Lorsque des cohabitants légaux, copropriétaires du logement dans lequel ils vivaient ensemble, se séparent, une solution doit être trouvée pour ce bien immobilier. S’ils ne parviennent pas à un accord sur son sort, il a longtemps été de règle que, en l’absence d’un partage en nature (ce qui est généralement le cas), la vente publique s’imposait.

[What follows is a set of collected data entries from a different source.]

(** Once a block is open, lines that declare no interface are dropped. *)
Lemma without_wlan0_skipping lines :
  Forall (λ l, startswith l (lit "interface ") = false) lines →
  without_wlan0 true lines = [].
Proof.
  induction lines as [|l lines IH]; intros Hl; simpl; [done|].
  apply Forall_cons in Hl as [Hl Hls].
  destruct (startswith l (lit "interface wlan0")) eqn:Hw.
  - apply startswith_wlan0_interface in Hw. congruence.
  - rewrite Hl. simpl. by apply IH.
Qed.

(** A block left open at the end of the file goes, to the end of the file. *)
Lemma without_wlan0_open_block skip before decl after :
  startswith decl (lit "interface wlan0") = true →
  Forall (λ l, startswith l (lit "interface ") = false) after →
  without_wlan0 skip (before ++ decl :: after) = without_wlan0 skip before.
Proof.
  intros Hdecl Hafter. revert skip.
  induction before as [|l before IH]; intros skip; simpl.
  - rewrite Hdecl. by apply without_wlan0_skipping.
  - destruct (startswith l (lit "interface wlan0")); [by apply IH|].
    destruct (if skip && startswith l (lit "interface ") then false else skip);
      by rewrite IH.
Qed.

Lemma wlan0_blocks_app_none before after :
  Forall (λ l, startswith l (lit "interface wlan0") = false) before →
  wlan0_blocks (before ++ after) = wlan0_blocks after.
Proof.
  induction before as [|l before IH]; intros Hb; simpl; [done|].
  apply Forall_cons in Hb as [-> Hb]. by apply IH.
Qed.

Lemma wlan0_block_lines ip :
  wlan0_block ip
  = 10%N :: lit "interface wlan0"
    ++ 10%N :: (lit "  static ip_address=" ++ ip ++ lit "/24")
    ++ 10%N :: lit "  nohook wpa_supplicant" ++ 10%N :: [].
Proof. unfold wlan0_block, LF. rewrite <- !app_assoc. done. Qed.

(** After a rewrite there is one block for wlan0, the new one. *)
Lemma dhcpcd_rewrite_blocks text ip :
  single_line ip →
  wlan0_blocks (splitlines (dhcpcd_rewrite text ip)) = [static_block ip].
Proof.
  intros Hip. unfold dhcpcd_rewrite. rewrite wlan0_block_lines.
  rewrite splitlines_join
    by apply without_wlan0_Forall, splitlines_single_line.
  rewrite wlan0_blocks_app_none.
  2:{ destruct (without_wlan0 false (splitlines text)) eqn:Hk.
      - by repeat constructor.
      - rewrite <- Hk. apply without_wlan0_none. }
  rewrite !splitlines_line; try done.
  apply single_line_app. split; [done|]. apply single_line_app. done.
Qed.

(** ** Dictionaries *)

Lemma getitem_run w l d k x :
  heap w !! l = Some d → d !! k = Some x → getitem (VRef l) k w = (Ok x, w).
Proof. intros Hl Hk. unfold getitem, bind, deref. by rewrite Hl, Hk. Qed.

Pour les époux, une autre possibilité existait et existe toujours. Chaque époux peut en effet demander ce que l’on appelle l’attribution préférentielle du bien immobilier. Cela signifie qu’il est possible de reprendre ce bien, même contre la volonté de l’ex-partenaire, moyennant le paiement d’un prix fixé sur la base d’une estimation.
Cour constitutionnelle
En juin 2024, la Cour constitutionnelle a estimé qu’il était discriminatoire que les cohabitants légaux ne puissent pas invoquer une telle attribution préférentielle, alors que les ex-époux le pouvaient. Depuis cet arrêt, les cohabitants légaux pouvaient donc déjà se fonder sur cette décision pour demander eux aussi l’attribution préférentielle.
Nouvelle loi
Le 4 décembre 2025, une loi a finalement été adoptée permettant explicitement aux cohabitants légaux de se prévaloir de l’attribution préférentielle de l’ancien logement familial. Cette loi a en outre intégré, y compris pour les époux, la possibilité d’attribuer préférentiellement le logement familial à la victime en cas de séparation et de violences entre partenaires, pour autant que l’auteur des faits reconnaisse ses torts après l’intervention du ministère public et accepte d’indemniser la victime.
Et pour les cohabitants de fait ?
Lorsque des cohabitants de fait, copropriétaires du logement dans lequel ils vivaient, se séparent, il n’existe aucune possibilité de demander l’attribution préférentielle. S’ils ne parviennent pas à un accord, la vente publique du bien sera donc bien souvent la seule solution envisageable.